Domesticated and intraspecific variation show a similarly low proportion of cis-regulatory mutations (16.6% and 23.1%, respectively; Figure 3A, Figure S1). In contrast, interspecific variation showed a notably higher proportion of cis-regulatory mutations (72.7%), suggesting that their prevalence may increase with increasing taxonomic distance (Figure 3A). This result has to be taken with caution as the number of studies addressing vertebrate pigmentation variation between species is extremely low – only a total of 11 entries were interspecific. Further, 6 out of these 11 case studies were teleost fish entries, which have multiple pigment cell types which could influence the mutation proportion (Figure S2). The low number of interspecific studies together with low clade diversity, limits the examination of trends across large evolutionary timescales and may reflect an underexplored aspect of vertebrate pigmentation evolution.
A: The proportion of cis-regulatory and coding mutations associated with each taxonomic status, as well as the total proportion for the dataset. B: The proportion of cis-regulatory and coding mutations associated with each clade. The numbers within each bar represent the number of entries in that category. The grey horizontal line is at 0.5.
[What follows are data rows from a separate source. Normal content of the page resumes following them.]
(* ===== verification/DiscoUpdate.v ===== *)
(** * DiscoUpdate: the updates of the cache, alone

    What [node_t]'s constructor and [insert], the locking descent, the install
    methods and [mirror_split_at_level] do to memory, and that each preserves
    the invariant and changes the entries of its layer exactly by adding the
    key if it was absent. *)

From Stdlib Require Import QArith.
From S2P Require Import Prelude KvList Prog SvLock VecSpec HazardPtr World Layers Heap DiscoNode.
From S2P Require Import DiscoOps DiscoDescent.

Local Open Scope Z_scope.

Section Update.
Context {ADDR : Type} (null : ADDR) {vec : Type -> Type}.
Context `{HV : VecOps vec} `{HS : !VecSpec vec} `{HSA : !VecSplitAt vec}.
Context `{HSAS : !VecSplitAtSpec vec}.
Context (MAX_LAYERS layers ZCAP t : nat) (junk : Z * value ADDR).
Context (Hlayers : (2 <= layers <= MAX_LAYERS)%nat).

Local Abbreviation node := (node ADDR (remote ADDR) vec).
Local Abbreviation anode := (anode ADDR (remote ADDR)).
Local Abbreviation run := (run (handle (D:=ADDR) (X:=remote ADDR) (vec:=vec) t)).
Implicit Types (N : gmap ptr node) (fr : positive) (h : mgr_t) (k : Z) (fuel : nat).
Implicit Types (a : anode) (l m news : list anode) (S : list (list anode)) (p q : ptr).
Implicit Types (x : value ADDR) (el : list (Z * value ADDR)).

(** ** Frames *)

(** Memory changed at the pointers of [ps] only. *)
Definition frame (ps : list ptr) N N' : Prop := forall q, q ∉ ps -> N' !! q = N !! q.

Lemma frame_insert p n N : frame [p] N (<[p := n]> N).
Proof. intros q Hq. rewrite lookup_insert_ne; [done|]. intros ->. apply Hq. left. Qed.

Lemma frame_trans ps N1 N2 N3 : frame ps N1 N2 -> frame ps N2 N3 -> frame ps N1 N3.
Proof. intros H1 H2 q Hq. by rewrite H2, H1. Qed.

Lemma frame_mono ps ps' N N' : (forall q, q ∈ ps -> q ∈ ps') -> frame ps N N' -> frame ps' N N'.
Proof. intros Hsub H q Hq. apply H. auto. Qed.

Lemma frame_node ps N N' p al e nx el :
  frame ps N N' -> p ∉ ps -> node_is N p al e nx el -> node_is N' p al e nx el.
Proof. intros Hf Hp. apply node_is_frame. by apply Hf. Qed.

(** A locked node with its ghost count hidden, and a released one. *)
Definition locked N p (o : bool) (e : remote ADDR) (nx : option ptr) el : Prop :=
  exists c, node_is N p (ALock o Locked c) e nx el.
Definition free N p (o : bool) (e : remote ADDR) (nx : option ptr) el : Prop :=
  exists c, node_is N p (ALock o Unlocked c) e nx el.

Lemma free_rest N a nx : free N (a_ptr a) (a_orphan a) (a_ext a) nx (a_elems a) <-> rest N a nx.
Proof. done. Qed.

Lemma locked_frame ps N N' p o e nx el :
  frame ps N N' -> p ∉ ps -> locked N p o e nx el -> locked N' p o e nx el.
Proof. intros Hf Hp [c H]. exists c. by eapply frame_node. Qed.

Lemma free_frame ps N N' p o e nx el :
  frame ps N N' -> p ∉ ps -> free N p o e nx el -> free N' p o e nx el.
Proof. intros Hf Hp [c H]. exists c. by eapply frame_node. Qed.

(** ** Accesses by the holder of a lock *)

Lemma run_try_upgrade N fr h a nx lk :
  at_node N a nx lk ->
  exists N', run (lock_rmw (a_ptr a) (try_upgrade lk)) (World N fr h) =
      Done true (World N' fr h) /\ frame [a_ptr a] N N' /\
    locked N' (a_ptr a) (a_orphan a) (a_ext a) nx (a_elems a).
Proof.
  intros (c & -> & Hn). pose proof Hn as (v & _ & Hok & _).
  destruct (run_lock_upd t N fr h _ _ _ _ _ Hn
              (try_upgrade (encode (ALock (a_orphan a) Unlocked c))) true
              (al_to Locked (ALock (a_orphan a) Unlocked c)))
    as (n' & Hr & Hn').
  - done.
  - rewrite try_upgrade_encode by done. by rewrite decide_True.
  - eexists. split; [exact Hr|]. split; [apply frame_insert|]. by exists c.
Qed.

Lemma run_release_changed_if (b : bool) N fr h p o e nx el :
  locked N p o e nx el ->
  exists N', run (lock_rmw p (release_changed_if b)) (World N fr h) =
      Done tt (World N' fr h) /\ frame [p] N N' /\ free N' p o e nx el.
Proof.
  intros (c & Hn). pose proof Hn as (v & _ & Hok & _).
  destruct (run_lock_upd t N fr h _ _ _ _ _ Hn (release_changed_if b) tt
              (if b then al_bump o (ALock o Locked c) else al_to Unlocked (ALock o Locked c)))
    as (n' & Hr & Hn').
  - destruct b; [apply al_bump_ok|done].
  - unfold release_changed_if. destruct b.
    + by rewrite (release_implements (ALock o Locked c) Hok).
    + by rewrite (release_unchanged_implements (ALock o Locked c) Hok).
  - eexists. split; [exact Hr|]. split; [apply frame_insert|].
    destruct b; [exists ((c + 1) mod 2 ^ 61)|exists c]; exact Hn'.
Qed.

Lemma run_release N fr h p o e nx el :
  locked N p o e nx el ->
  exists r N', run (lock_rmw p release) (World N fr h) = Done r (World N' fr h) /\
    frame [p] N N' /\ free N' p o e nx el.
Proof.
  intros (c & Hn). pose proof Hn as (v & _ & Hok & _).
  destruct (run_lock_upd t N fr h _ _ _ _ _ Hn release
              (encode (al_bump o (ALock o Locked c))) (al_bump o (ALock o Locked c)))
    as (n' & Hr & Hn').
  - apply al_bump_ok.
  - by rewrite (release_implements (ALock o Locked c) Hok).
  - do 2 eexists. split; [exact Hr|]. split; [apply frame_insert|].
    exists ((c + 1) mod 2 ^ 61). exact Hn'.
Qed.

Lemma run_lock_is_orphan N fr h p o e nx el :
  locked N p o e nx el ->
  run (lock_is_orphan p) (World N fr h) = Done o (World N fr h).
Proof.
  intros (c & Hn). unfold lock_is_orphan.
  assert (Hr : run (lock_rmw p get_value) (World N fr h) =
               Done (encode (ALock o Locked c)) (World N fr h)) by (by eapply run_lock_read).
  run_with Hr. cbn. by rewrite is_orphan_encode.
Qed.

Lemma run_locked_vec {B} N fr h p o e nx el (f : vec (value ADDR) -> option B) r :
  locked N p o e nx el -> (forall v, v_ok v -> v_elems v = el -> f v = Some r) ->
  run (vec_get p f) (World N fr h) = Done r (World N fr h).
Proof. intros (c & Hn) Hf. by eapply run_vec_get. Qed.

Lemma run_get_size N fr h p o e nx el :
  locked N p o e nx el -> run (get_size p) (World N fr h) = Done (length el) (World N fr h).
Proof.
  intros Hl. eapply run_locked_vec; [done|]. intros v Hv He. by rewrite v_get_size_spec, He.
Qed.

Lemma run_locked_first N fr h p o e nx el k :
  locked N p o e nx el -> kv_first el = Some k ->
  run (vec_get p v_first) (World N fr h) = Done k (World N fr h).
Proof.
  intros Hl Hk. eapply run_locked_vec; [done|]. intros v Hv He. apply v_first_spec; [done|congruence].
Qed.

Lemma locked_sorted N p o e nx el :
  locked N p o e nx el -> kv_sorted el /\ (length el <= v_capacity vec)%nat.
Proof.
  intros (c & v & _ & _ & Hv & <-). split; [by apply v_elems_sorted|by apply v_elems_length].
Qed.

(** [new node_t(prev, orphan, r_addr)] *)
Lemma run_node_new N fr h p o e nx el orphan r_addr :
  locked N p o e nx el -> N !! Heap fr = None ->
  exists N', run (node_new junk p orphan r_addr) (World N fr h) =
      Done (Heap fr) (World N' (Pos.succ fr) h) /\
    frame [p; Heap fr] N N' /\ p <> Heap fr /\
    locked N' p o e (Some (Heap fr)) el /\
    free N' (Heap fr) orphan (Remote r_addr 0) nx [].
Proof.
  intros (c & Hn) Hfr.
  assert (Hne : p <> Heap fr) by (intros ->; destruct Hn as (v & Hv & _); congruence).
  unfold node_new. run_with (run_load_next t N fr h _ _ _ _ _ Hn).
  destruct (v_new_spec (V:=value ADDR) junk) as [Hvn Hve].
  destruct (run_new t N fr h orphan (Remote r_addr 0) nx (v_new junk) Hvn Hve) as (n1 & Hr1 & Hn1).
  run_with Hr1.
  assert (Hp1 : node_is (<[Heap fr := n1]> N) p (ALock o Locked c) e nx el).
  { eapply frame_node; [apply frame_insert| |exact Hn]. ptrs_solve. }
  destruct (run_store_next t _ (Pos.succ fr) h _ _ _ _ _ Hp1 (Some (Heap fr))) as (n2 & Hr2 & Hn2).
  run_with Hr2. eexists. split; [reflexivity|]. split_and!; [|done|by exists c|].
  - apply (frame_trans _ _ (<[Heap fr := n1]> N)).
    + eapply frame_mono; [|apply frame_insert]. ptrs_solve.
    + eapply frame_mono; [|apply frame_insert]. ptrs_solve.
  - exists 0. eapply frame_node; [apply frame_insert| |exact Hn1]. ptrs_solve.
Qed.

Lemma run_steal {B} N fr h p q o e nx el o2 e2 nx2 el2
    (f : vec (value ADDR) -> vec (value ADDR) ->
         option (B * (vec (value ADDR) * vec (value ADDR)))) b el' el2' :
  p <> q -> free N p o e nx el -> locked N q o2 e2 nx2 el2 ->
  (forall v u, v_ok v -> v_ok u -> v_elems v = el -> v_elems u = el2 ->
     exists v' u', f v u = Some (b, (v', u')) /\ v_ok v' /\ v_ok u' /\
       v_elems v' = el' /\ v_elems u' = el2') ->
  exists N', run (vec_steal p q f) (World N fr h) = Done b (World N' fr h) /\
    frame [p; q] N N' /\ free N' p o e nx el' /\ locked N' q o2 e2 nx2 el2'.
Proof.
  intros Hpq (c & Hp) (c2 & Hq) Hf.
  destruct (run_vec_steal t N fr h p q _ _ _ _ _ _ _ _ f b el' el2' Hpq Hp Hq Hf)
    as (n1 & n2 & Hr & Hn1 & Hn2).
  eexists. split; [exact Hr|]. split_and!; [|by exists c|by exists c2].
  apply (frame_trans _ _ (<[q := n2]> N)); (eapply frame_mono; [|apply frame_insert]); ptrs_solve.
Qed.

(** ** [node_t::insert] *)

(** What inserting [k] makes of a node's content: the node's new content,
    and that of the orphan split off, if any. *)
Definition inserted k x el el' (orphan : option (list (Z * value ADDR))) : Prop :=
  match orphan with
  | None => el' = kv_add k x el
  | Some el2 => kv_lookup k el = None /\ el' ++ el2 = kv_insert k x el /\ el' <> [] /\ el2 <> []
  end.

Lemma run_vec_insert N fr h p o e nx el k x :
  locked N p o e nx el ->
  exists N' r, run (vec_upd p (v_insert k x)) (World N fr h) = Done r (World N' fr h) /\
    frame [p] N N' /\
    ((r = (bool_decide (kv_lookup k el = None), false) /\ locked N' p o e nx (kv_add k x el)) \/
     (r = (false, true) /\ locked N' p o e nx el /\
      kv_lookup k el = None /\ length el = v_capacity vec)).
Proof.
  intros Hl. destruct (locked_sorted _ _ _ _ _ _ Hl) as [Hs Hc]. destruct Hl as (c & Hn).
  destruct (kv_lookup k el) as [y|] eqn:Hk.
  - destruct (run_vec_upd t N fr h _ _ _ _ _ Hn (v_insert k x) (false, false) el) as (n' & Hr & Hn').
    { intros v Hv <-. exists v. by rewrite (v_insert_present k x y). }
    do 2 eexists. split; [exact Hr|]. split; [apply frame_insert|]. left.
    rewrite bool_decide_eq_false_2 by done. split; [done|]. exists c.
    by rewrite (kv_add_present k x y).
  - destruct (decide (length el = v_capacity vec)) as [Hfull|Hroom].
    + destruct (run_vec_upd t N fr h _ _ _ _ _ Hn (v_insert k x) (false, true) el) as (n' & Hr & Hn').
      { intros v Hv <-. exists v. by rewrite v_insert_full. }
      do 2 eexists. split; [exact Hr|]. split; [apply frame_insert|]. right.
      split_and!; try done. by exists c.
    + destruct (run_vec_upd t N fr h _ _ _ _ _ Hn (v_insert k x) (true, false) (kv_insert k x el))
        as (n' & Hr & Hn').
      { intros v Hv <-. apply v_insert_room; try done. lia. }
      do 2 eexists. split; [exact Hr|]. split; [apply frame_insert|]. left.
      rewrite bool_decide_eq_true_2 by done. split; [done|]. exists c.
      by rewrite kv_add_absent.
Qed.
(* ===== verification/DiscoMaint.v ===== *)
(** * DiscoMaint: construction, bootstrap, checking and teardown (skipvector_disco.h)

    The sequential-only methods of the cache: the constructor, the bootstrap
    of the heads' remote addresses, the walks that count nodes and entries,
    [verify()] with [verify_index()], and the destructor. *)

From Stdlib Require Import QArith.
From S2P Require Import Prelude Prog SvLock VecSpec HazardPtr World DiscoNode DiscoOps.

Local Open Scope Z_scope.

Section DiscoMaint.
Context {ADDR : Type} (null : ADDR) {vec : Type -> Type} `{HV : VecOps vec}.
Context (IDX_EXP DATA_EXP : Z) (MAX_LAYERS layers : nat) (NDEBUG : bool) (junk : Z * value ADDR).

Local Abbreviation mem := (mem ADDR (remote ADDR) vec).
Local Abbreviation world := (world ADDR (remote ADDR) vec).
Implicit Types (fuel : nat).

(** The object in memory: one head per possible layer. *)
Definition heads : gmap ptr (node ADDR (remote ADDR) vec) :=
  list_to_map ((fun n => (Head n, node_head null junk)) <$> seq 0 MAX_LAYERS).

(** The constructor, with its two assertions. *)
Definition skipvector_new (hp : mgr_t) : option world :=
  assert_ ((1 <? layers) && (layers <=? MAX_LAYERS))%nat ;;
  assert_ (DATA_EXP + Z.of_nat layers * IDX_EXP <=? 64) ;;
  Some (World heads 1%positive hp).

(** [set_head_remote_addrs(addrs)]: the loop over the index layers. *)
Fixpoint set_index_heads (n i : nat) (addrs : list ADDR) : mem unit :=
  match n with
  | O => Ret tt
  | S n' =>
      let* h := index_head MAX_LAYERS (i - 1) in
      let* a := lift_opt (addrs !! i) in
      let* r := trigger (ELoadExt h) in
      trigger (EStoreExt h (Remote a (cached_struct_ver r))) ;;;
      set_index_heads n' (S i) addrs
  end.

(** [booted] is [heads_bootstrapped_]; returns its new value. *)
Definition set_head_remote_addrs (booted : bool) (addrs : list ADDR) : mem bool :=
  passert (negb booted) ;;;
  let* a := lift_opt (addrs !! O) in
  let* r := trigger (ELoadExt directory_head) in
  trigger (EStoreExt directory_head (Remote a (cached_struct_ver r))) ;;;
  set_index_heads (layers - 1) 1 addrs ;;;
  Ret true.

Definition heads_bootstrapped (booted : bool) : bool := booted.

(** ** Walks *)

(** A loop along [next] that folds [f] over the nodes. *)
Fixpoint walk {A : Type} fuel (f : ptr -> A -> mem A) (curr : option ptr) (acc : A) : mem A :=
  match curr with
  | None => Ret acc
  | Some c =>
      match fuel with
      | O => Spin
      | S fuel' =>
          let* acc' := f c acc in
          let* next := load_next c in
          walk fuel' f next acc'
      end
  end.

(** The first node of a layer. *)
Definition layer_head (level : nat) : mem ptr :=
  if (level =? 0)%nat then Ret directory_head else index_head MAX_LAYERS (level - 1).

Definition node_count fuel (level : nat) : mem nat :=
  let* h := layer_head level in walk fuel (fun _ n => Ret (S n)) (Some h) O.

(** [get_size()]: the number of entries of the directory. *)
Definition get_size_all fuel : mem nat :=
  walk fuel (fun c n => let* s := get_size c in Ret (n + s)%nat) (Some directory_head) O.

(** [for_each_node(level, f)]: the list of the arguments [f] is called with. *)
Definition for_each_node fuel (level : nat) : mem (list (Z * bool * nat)) :=
  let* h := layer_head level in
  walk fuel (fun c l =>
    let* size := get_size c in
    let* m := (if (0 <? size)%nat then vec_get c v_first else Ret 0) in
    let* o := is_orphan_seq c in
    let* size' := get_size c in
    Ret (l ++ [(m, o, size')])) (Some h) [].

(** ** [verify()] *)

(** [fail()] throws unless assertions are compiled out. *)
Definition fail : mem bool := if NDEBUG then Ret false else Crash.

Definition verify_lock (curr : ptr) : mem bool :=
  let* lock := lock_rmw curr get_value in
  if is_locked lock then fail else Ret true.

(** [while (trace != down)]: [None] is the return of a failed check. *)
Fixpoint trace_to fuel (trace : option ptr) (down : ptr) : mem (option ptr) :=
  match trace with
  | Some p =>
      if decide (p = down) then Ret (Some p)
      else match fuel with
      | O => Spin
      | S fuel' =>
          let* orphan := is_orphan_seq p in
          if negb orphan then fail ;;; Ret None
          else let* next := load_next p in trace_to fuel' next down
      end
  | None => fail ;;; Ret None
  end.

(** The loop over the entries of a node: [n] entries from index [j].  The
    result is [None] for [return fail()], else the final [trace]. *)
Fixpoint verify_entries fuel (curr : ptr) (n j : nat) (trace : option ptr) : mem (option (option ptr)) :=
  match n with
  | O => Ret (Some trace)
  | S n' =>
      let* key := vec_get curr (v_at j) in
      let* found := vec_get curr (v_contains key) in
      let* down := (match found with Some v => as_down v | None => Crash end) in
      let* t := trace_to fuel trace down in
      match t with
      | None => Ret None
      | Some p =>
          let* trace' := load_next p in
          let* orphan := is_orphan_seq down in
          if orphan : bool then fail ;;; Ret None
          else
            let* size := get_size down in
            if (size =? 0)%nat then fail ;;; Ret None
            else
              let* first := vec_get down v_first in
              if negb (key =? first) then fail ;;; Ret None
              else verify_entries fuel curr n' (S j) trace'
      end
  end.

(** [while (next != nullptr && next->v.get_size() == 0)]: skip empty orphans.
    [None] is a failed check. *)
Fixpoint skip_empty fuel (next : option ptr) : mem (option (option ptr)) :=
  match next with
  | None => Ret (Some None)
  | Some p =>
      let* size := get_size p in
      if negb (size =? 0)%nat then Ret (Some (Some p))
      else match fuel with
      | O => Spin
      | S fuel' =>
          verify_lock p ;;;
          let* orphan := is_orphan_seq p in
          if negb orphan then fail ;;; Ret None
          else let* next' := load_next p in skip_empty fuel' next'
      end
  end.

(** The checks on the order of a node and the next nonempty one. *)
Definition verify_order (curr : ptr) (curr_size : nat) (next : option ptr) : mem bool :=
  match next with
  | None => Ret true
  | Some nx =>
      if (curr_size =? 0)%nat then
        let* orphan := is_orphan_seq curr in
        if negb orphan then fail else Ret true
      else
        let* mk := vec_get curr v_max_key in
        let* nf := vec_get nx v_first in
        if nf <? mk then fail else Ret true
  end.

(** The loop of [verify_index(layer_idx, trace)] over the nodes of a layer. *)
Fixpoint verify_index_loop fuel (curr : option ptr) (trace : option ptr) (rounds : nat) : mem bool :=
  match curr with
  | None => Ret true
  | Some c =>
      match rounds with
      | O => Spin
      | S rounds' =>
          let* curr_size := get_size c in
          let* next := load_next c in
          verify_lock c ;;;
          let* ok := vec_get c v_verify in
          if negb ok then fail
          else
            vec_upd c (fun v => Some (tt, v_sort v)) ;;;
            let* t := verify_entries fuel c curr_size 0 trace in
            match t with
            | None => Ret false
            | Some trace' =>
                let* nx := skip_empty fuel next in
                match nx with
                | None => Ret false
                | Some next' =>
                    let* ok' := verify_order c curr_size next' in
                    if negb ok' then Ret false
                    else verify_index_loop fuel next' trace' rounds'
                end
            end
      end
  end.

Definition verify_index fuel (layer_idx : nat) (trace : ptr) : mem bool :=
  let* h := index_head MAX_LAYERS layer_idx in
  verify_index_loop fuel (Some h) (Some trace) fuel.

(** [for (int layer = layers - 1; layer > 0; --layer)]: the results are
    discarded. *)
Fixpoint verify_layers fuel (layer : nat) : mem unit :=
  match layer with
  | O => Ret tt
  | S layer' =>
      (if (layer =? 1)%nat then verify_index fuel layer' directory_head
       else let* h := index_head MAX_LAYERS (layer - 2) in verify_index fuel layer' h) ;;;
      verify_layers fuel layer'
  end.

(** The loop of [verify] over the directory. *)
Fixpoint verify_data_loop fuel (curr : option ptr) (rounds : nat) : mem bool :=
  match curr with
  | None => Ret true
  | Some c =>
      match rounds with
      | O => Spin
      | S rounds' =>
          let* curr_size := get_size c in
          let* next := load_next c in
          verify_lock c ;;;
          let* ok := vec_get c v_verify in
          if negb ok then fail
          else
            let* nx := skip_empty fuel next in
            match nx with
            | None => Ret false
            | Some next' =>
                let* ok' := verify_order c curr_size next' in
                if negb ok' then Ret false else verify_data_loop fuel next' rounds'
            end
      end
  end.

Definition verify fuel : mem bool :=
  let* hps := hp_count_reserved in
  if negb (hps =? 0)%nat then fail
  else
    verify_layers fuel (layers - 1) ;;;
    verify_data_loop fuel (Some directory_head) fuel.

(** ** The destructor *)

(** Delete the nodes from [curr] on. *)
Fixpoint delete_chain fuel (curr : option ptr) : mem unit :=
  match curr with
  | None => Ret tt
  | Some c =>
      match fuel with
      | O => Spin
      | S fuel' =>
          let* next := load_next c in
          trigger (EDelete c) ;;;
          delete_chain fuel' next
      end
  end.

(** [for (size_t i = 1; i < layers; ++i)]: [n] layers from [i]. *)
Fixpoint delete_layers fuel (n i : nat) : mem unit :=
  match n with
  | O => Ret tt
  | S n' =>
      let* h := index_head MAX_LAYERS (i - 1) in
      let* curr := load_next h in
      delete_chain fuel curr ;;;
      delete_layers fuel n' (S i)
  end.

Definition skipvector_destroy fuel : mem unit :=
  delete_layers fuel (layers - 1) 1 ;;;
  let* data_curr := load_next directory_head in
  delete_chain fuel data_curr ;;;
  hp_sweep_all.
End DiscoMaint.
The proportion of coding mutations is higher in mammal and bird studies than in teleosts, amphibians, and squamates studies
The prevalence of coding mutations could be associated with the disparity in representation of different vertebrate clades. Birds and in particular mammals constitute the significant majority of entries (91.8%, n = 303 combined), with teleosts, amphibians, and squamates being much rarer (8.2%, n = 27 combined). These clades have divergent pigmentation systems, and notably only teleosts, amphibians, and squamates utilise multiple developmentally distinct classes of pigment cells. This may cause differences in evolutionary trends. For instance, the development of distinct pigment cell classes from a shared neural crest origin increases the likelihood of coding sequence mutations, in genes contributing to pigment cell development, having pleiotropic effects . Similarly, genes implicated in direct cellular interaction might be expected to suffer negative effects from coding sequence mutations, owing to the specificity of recognition that is typical of signalling molecules and their receptors. We therefore examined whether clades with distinct pigmentation systems lead to differences in the mutation proportion. For this purpose, we plotted the proportion of mutations by the five vertebrate clades (Table 1, Figure 3B). The only amphibian entry in the dataset was coding. Excluding amphibians, mammals had the lowest proportion of cis-regulatory changes (16.2%). Birds had a similarly low cis-regulatory proportion (21.7%). In contrast, squamates and teleosts both showed higher rates of cis-regulatory change - 50%, and 55.0%, respectively.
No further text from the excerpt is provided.